2019 AGENDA - Oct 15th & 16th

More details and speaker information in event program handout


  • 0700 – 0800 Registration 
  • 0800 – 0815 Opening remarks - Mayor Bill Ketron & Commissioner Jeff Long
  • 0815 – 0915 Daniel ElliotBuilding Cybersecurity into Our Cross-Functional Operational Culture.  Daniel will examine how organizations manage the risks associated with separate functions (not just IT); Integrating and deploying new technologies to meet objectives and become more efficient; How we modify our pre-onboarding, on-boarding and off-boarding processes to enhance security of the organization; What types of training are we including prior to giving access; Who is receiving that training and how is it delivered; Best-practices in developing cyber awareness campaigns on a tight budget; What resources can under-resourced organizations leverage to improve their cyber resilience and enhance their employee training programs.  
  • 0915 – 0930 Vendor and Network Break
  • 0930 – 1030 Paul Mazzuco - The double-edged sword of artificial intelligence: Aiding the efforts of hackers and protectors alike.
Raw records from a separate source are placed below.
(* ===== verification/Tokens.v ===== *)
(** * The tokenizer of the text protocol (proto_text.c)

    [tokenize_command] cuts a command line at its spaces.  A command is a C
    string, the list of its bytes before the NUL. *)

From S2P Require Import Prelude.

Definition MAX_TOKENS := 24.
Definition COMMAND_TOKEN := 0.
Definition SUBCOMMAND_TOKEN := 1.
Definition KEY_TOKEN := 1.
Definition SPACE := 32.

(** [token_t]: the C string at [value], [None] for NULL.  The space behind a token
    is overwritten by a NUL, so the string at a token is the token. *)
Record token := Token { tok_value : option (list Z); tok_length : Z }.
#[export] Instance token_eq_dec : EqDecision token.
Proof. solve_decision. Defined.

(** The scan: [rest] is the string from [e] on and [cur] the bytes from [s] to [e]. *)
Fixpoint token_loop (max_tokens : Z) (rest cur : list Z) (tokens : list token)
    : list token * list Z * list Z :=
  match rest with
  | [] => (tokens, cur, [])
  | c :: rest =>
      if c =? SPACE then
        if decide (cur <> []) then
          let tokens := tokens ++ [Token (Some cur) (zlen cur)] in
          if zlen tokens =? max_tokens - 1 then (tokens, [], rest)
          else token_loop max_tokens rest [] tokens
        else token_loop max_tokens rest [] tokens
      else token_loop max_tokens rest (cur ++ [c]) tokens
  end.

(** The tokens with the terminal one; their number is the result of the function. *)
Definition tokenize_command (command : list Z) (max_tokens : Z) : list token :=
  let '(tokens, cur, rest) := token_loop max_tokens command [] [] in
  let tokens := if decide (cur <> []) then tokens ++ [Token (Some cur) (zlen cur)] else tokens in
  tokens ++ [Token (if decide (rest = []) then None else Some rest) 0].

(** [tokens[i].value] and [tokens[i].length]; an entry behind the terminal token
    was never written and reading it is undefined. *)
Definition tok (tokens : list token) (i : Z) : option token := zget i tokens.

(** ** Words *)

(** The words of a string: its longest runs without spaces, [cur] being the one
    under construction. *)
Fixpoint words_from (cur s : list Z) : list (list Z) :=
  match s with
  | [] => if decide (cur = []) then [] else [cur]
  | c :: s =>
      if c =? SPACE then if decide (cur = []) then words_from [] s else cur :: words_from [] s
      else words_from (cur ++ [c]) s
  end.
Definition words : list Z -> list (list Z) := words_from [].
Definition word_token (w : list Z) : token := Token (Some w) (zlen w).

Definition is_word (w : list Z) : Prop := w <> [] /\ Forall (fun c => c <> SPACE) w.

(** A line of words with [n + 1] spaces between two of them. *)
Fixpoint unwords (n : nat) (ws : list (list Z)) : list Z :=
  match ws with
  | [] => []
  | [w] => w
  | w :: ws => w ++ replicate (S n) SPACE ++ unwords n ws
  end.

Lemma words_from_run cur w s :
  Forall (fun c => c <> SPACE) w -> words_from cur (w ++ s) = words_from (cur ++ w) s.
Proof.
  intros Hw. revert cur. induction Hw as [|c w Hc Hw IH]; intros cur; cbn; [by rewrite app_nil_r|].
  rewrite (proj2 (Z.eqb_neq _ _) Hc), IH. by rewrite <- app_assoc.
Qed.
Lemma words_from_spaces n s : words_from [] (replicate n SPACE ++ s) = words_from [] s.
Proof. by induction n. Qed.
Lemma words_unwords n ws : Forall is_word ws -> words (unwords n ws) = ws.
Proof.
  unfold words. induction 1 as [|w ws [Hne Hw] Hws IH]; [done|]. destruct ws as [|w' ws].
  - cbn [unwords]. rewrite <- (app_nil_r w) at 1. rewrite words_from_run by done. cbn. by rewrite decide_False.
  - change (unwords n (w :: w' :: ws)) with (w ++ replicate (S n) SPACE ++ unwords n (w' :: ws)).
    rewrite words_from_run, app_nil_l by done. cbn [replicate app words_from]. change (SPACE =? SPACE) with true. cbv iota.
    rewrite decide_False by done. f_equal. by rewrite words_from_spaces.
Qed.
Lemma words_are_words cur s :
  Forall (fun c => c <> SPACE) cur -> Forall is_word (words_from cur s).
Proof.
  revert cur. induction s as [|c s IH]; intros cur Hc; cbn [words_from].
  - case_decide; repeat constructor; done.
  - destruct (Z.eqb_spec c SPACE).
    + case_decide; [by apply IH|]. constructor; [done|by apply IH].
    + apply IH. apply Forall_app. by repeat constructor.
Qed.

(** ** The scan finds the words *)

Lemma zlen_word_tokens ws : zlen (word_token <$> ws) = zlen ws.
Proof. unfold zlen. by rewrite length_fmap. Qed.

Lemma token_loop_words max rest cur ws :
  zlen ws < max - 1 ->
  exists ws' cur' rest',
    token_loop max rest cur (word_token <$> ws) = (word_token <$> ws ++ ws', cur', rest')
    /\ ((rest' = [] /\ words_from cur rest = ws' ++ words_from cur' [] /\ zlen (ws ++ ws') < max - 1)
        \/ (cur' = [] /\ words_from cur rest = ws' ++ words rest' /\ zlen (ws ++ ws') = max - 1)).
Proof.
  revert cur ws. induction rest as [|c rest IH]; intros cur ws Hl; cbn [token_loop words_from].
  - exists [], cur, []. rewrite app_nil_r. split; [done|]. left. by split; [|split].
  - destruct (Z.eqb_spec c SPACE) as [_|_].
    + destruct (decide (cur = [])) as [->|Hc].
      * rewrite decide_False by naive_solver. by apply IH.
      * rewrite decide_True by done. change [Token (Some cur) (zlen cur)] with (word_token <$> [cur]).
        rewrite <- fmap_app, zlen_word_tokens.
        destruct (Z.eqb_spec (zlen (ws ++ [cur])) (max - 1)) as [E|E].
        -- exists [cur], [], rest. split; [done|]. by right.
        -- destruct (IH [] (ws ++ [cur])) as (ws' & cur' & rest' & -> & H);
             [rewrite zlen_app, zlen_cons, zlen_nil in *; lia|].
           exists (cur :: ws'), cur', rest'. rewrite <- app_assoc in *. split; [done|].
           destruct H as [(-> & -> & H)|(-> & -> & H)]; [left|right]; done.
    + by apply IH.
Qed.

Lemma tokenize_ok command max_tokens :
  1 < max_tokens ->
  exists rest, tokenize_command command max_tokens
      = (word_token <$> take (Z.to_nat (max_tokens - 1)) (words command)) ++ [Token rest 0]
    /\ words (default [] rest) = drop (Z.to_nat (max_tokens - 1)) (words command)
    /\ zlen (tokenize_command command max_tokens) <= max_tokens
    /\ (rest <> None -> zlen (words command) >= max_tokens - 1).
Proof.
  intros Hm. unfold tokenize_command, words.
  destruct (token_loop_words max_tokens command [] []) as (ws & cur & rest & E & H); [rewrite zlen_nil; lia|].
  cbn [fmap list_fmap] in E. rewrite E. cbn [app] in *. destruct H as [(-> & -> & Hl)|(-> & -> & Hl)].
  - exists None. rewrite (decide_True (P:=[] = [])) by done. cbn [words_from].
    assert (forall c : list Z, (if decide (c <> []) then (word_token <$> ws) ++ [Token (Some c) (zlen c)] else word_token <$> ws)
      = word_token <$> ws ++ (if decide (c = []) then [] else [c])) as ->.
    { intros c. destruct (decide (c = [])) as [->|Hc].
      - rewrite decide_False, app_nil_r by naive_solver. done.
      - rewrite decide_True, fmap_app by done. done. }
    assert (zlen (ws ++ (if decide (cur = []) then [] else [cur])) <= max_tokens - 1) as Hl'.
    { rewrite zlen_app. case_decide; autorewrite with zlist; lia. }
    unfold zlen in Hl'. rewrite take_ge, drop_ge by lia. split; [done|]. split; [done|].
    split; [|done]. rewrite zlen_app, zlen_word_tokens, zlen_cons, zlen_nil. unfold zlen. lia.
  - exists (if decide (rest = []) then None else Some rest). rewrite decide_False by naive_solver.
    assert (length ws = Z.to_nat (max_tokens - 1)) as El by (unfold zlen in Hl; lia).
    rewrite take_app_length', drop_app_length' by done. split; [done|]. split; [by case_decide; subst|].
    rewrite !zlen_app, zlen_word_tokens, zlen_cons, zlen_nil. pose proof (zlen_nonneg (words_from [] rest)).
    unfold words in *. lia.
Qed.

(** The unprocessed rest is shorter than the command. *)
Lemma token_loop_shorter max rest cur tokens tokens' cur' rest' :
  token_loop max rest cur tokens = (tokens', cur', rest') -> rest' = [] \/ (length rest' < length rest)%nat.
Proof.
  revert cur tokens. induction rest as [|c rest IH]; intros cur tokens; cbn [token_loop]; [intros [= _ _ <-]; by left|].
  assert (forall cur tokens, token_loop max rest cur tokens = (tokens', cur', rest') ->
    rest' = [] \/ (length rest' < length (c :: rest))%nat) as Hrec.
  { intros u ts E. destruct (IH u ts E); [by left|right; cbn; lia]. }
  destruct (c =? SPACE); [case_decide; [case_match|]|]; try apply Hrec. intros [= _ _ <-]. right. cbn. lia.
Qed.
Lemma tokenize_shorter command max_tokens ts rest :
  tokenize_command command max_tokens = ts ++ [Token (Some rest) 0] -> (length rest < length command)%nat.
Proof.
  unfold tokenize_command. destruct (token_loop max_tokens command [] []) as [[t c] r] eqn:E.
  apply token_loop_shorter in E. intros [_ [= Er]]%app_inj_tail. destruct (decide (r = [])); [done|]. injection Er as <-.
  by destruct E.
Qed.

(** C36: [tokenize_command] finds the words of a command line: its tokens are the
    first [max_tokens - 1] words, in order, with their lengths, and a terminal
    token, at most [max_tokens] entries in all.  The terminal token points to the
    unprocessed rest, whose words are the remaining ones, and is NULL only when
    no word is left; so tokenizing the rest again and again, as a multi-key get
    does, finds every word of the line. *)
Theorem tokenize_command_words command max_tokens :
  1 < max_tokens ->
  exists rest, tokenize_command command max_tokens
      = (word_token <$> take (Z.to_nat (max_tokens - 1)) (words command)) ++ [Token rest 0]
    /\ words (default [] rest) = drop (Z.to_nat (max_tokens - 1)) (words command)
    /\ zlen (tokenize_command command max_tokens) <= max_tokens
    /\ (rest <> None -> zlen (words command) >= max_tokens - 1).
Proof. apply tokenize_ok. Qed.
Lemma tokenize_command_words_witness :
  exists rest, tokenize_command (str "get  a bc d ") 3
      = (word_token <$> [str "get"; str "a"]) ++ [Token rest 0] /\ words (default [] rest) = [str "bc"; str "d"].
Proof.
  destruct (tokenize_command_words (str "get  a bc d ") 3 ltac:(lia)) as (rest & E & W & _).
  exists rest. split; [exact E|exact W].
Defined.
Paul will discuss the world of the Darknet and how bad actors are using machine learning and AI to create better attack vectors, and how IT professionals are also using these tools to defend their vital infrastructure. Powered by behavioral modeling, these technologies are the next frontiers in attack mitigation.
  • 1030 – 1130 Andy Rivers & Steve Swan - Real World Application Security Testing. Andy & Steve will discuss creating an effective, repeatable security application testing program and share lessons learned and tips from establishing the State of Tennessee's program. Throughout the presentation, they will provide demos and use cases utilizing the low-cost and extremely powerful application testing tool - Burp Suite.
  • 1130 – 1230 Lunch
  • 12:30 – 1:30 Jayson  E. Street - TBD - currently out of the country doing what he does best!
  • 1:30 – 2:30 Mark Burnett, Derek Rush, & Bill Dean -"Anatomy of a Hack". Panel discussion from the different organizational points of view - technician to CEO - on legal obligations, resource allocation, response and recovery, and post incident considerations. 
  • 2:30 – 2:45 Vendor and Network Break
  • 2:45 – 3:45 Live Hack Demonstration - Dynetics. This demonstration will show what it looks like from both the victim and attacker screens during an attack.
  • 3:45 – 4:45 Steve Mallard "200:1 and Siloed".  The average end user/computer to help-desk technician has shockingly grown to over 500:1. Many IT personnel have even reported a ratio of 1000:1.  With IT personnel being siloed in their jobs, this directly impacts cybersecurity at an organization.  Steve will discuss how silos create an environment of individual and disparate systems - while conducting live demos of a MiTM attack and VoIP attack to illustrate how these attacks are overlooked when staff are siloed and not well rounded in security. Break the Silos!
  • 4:45 – 5:00 Closing remarks, door prizes, and instruction for CtF (16th)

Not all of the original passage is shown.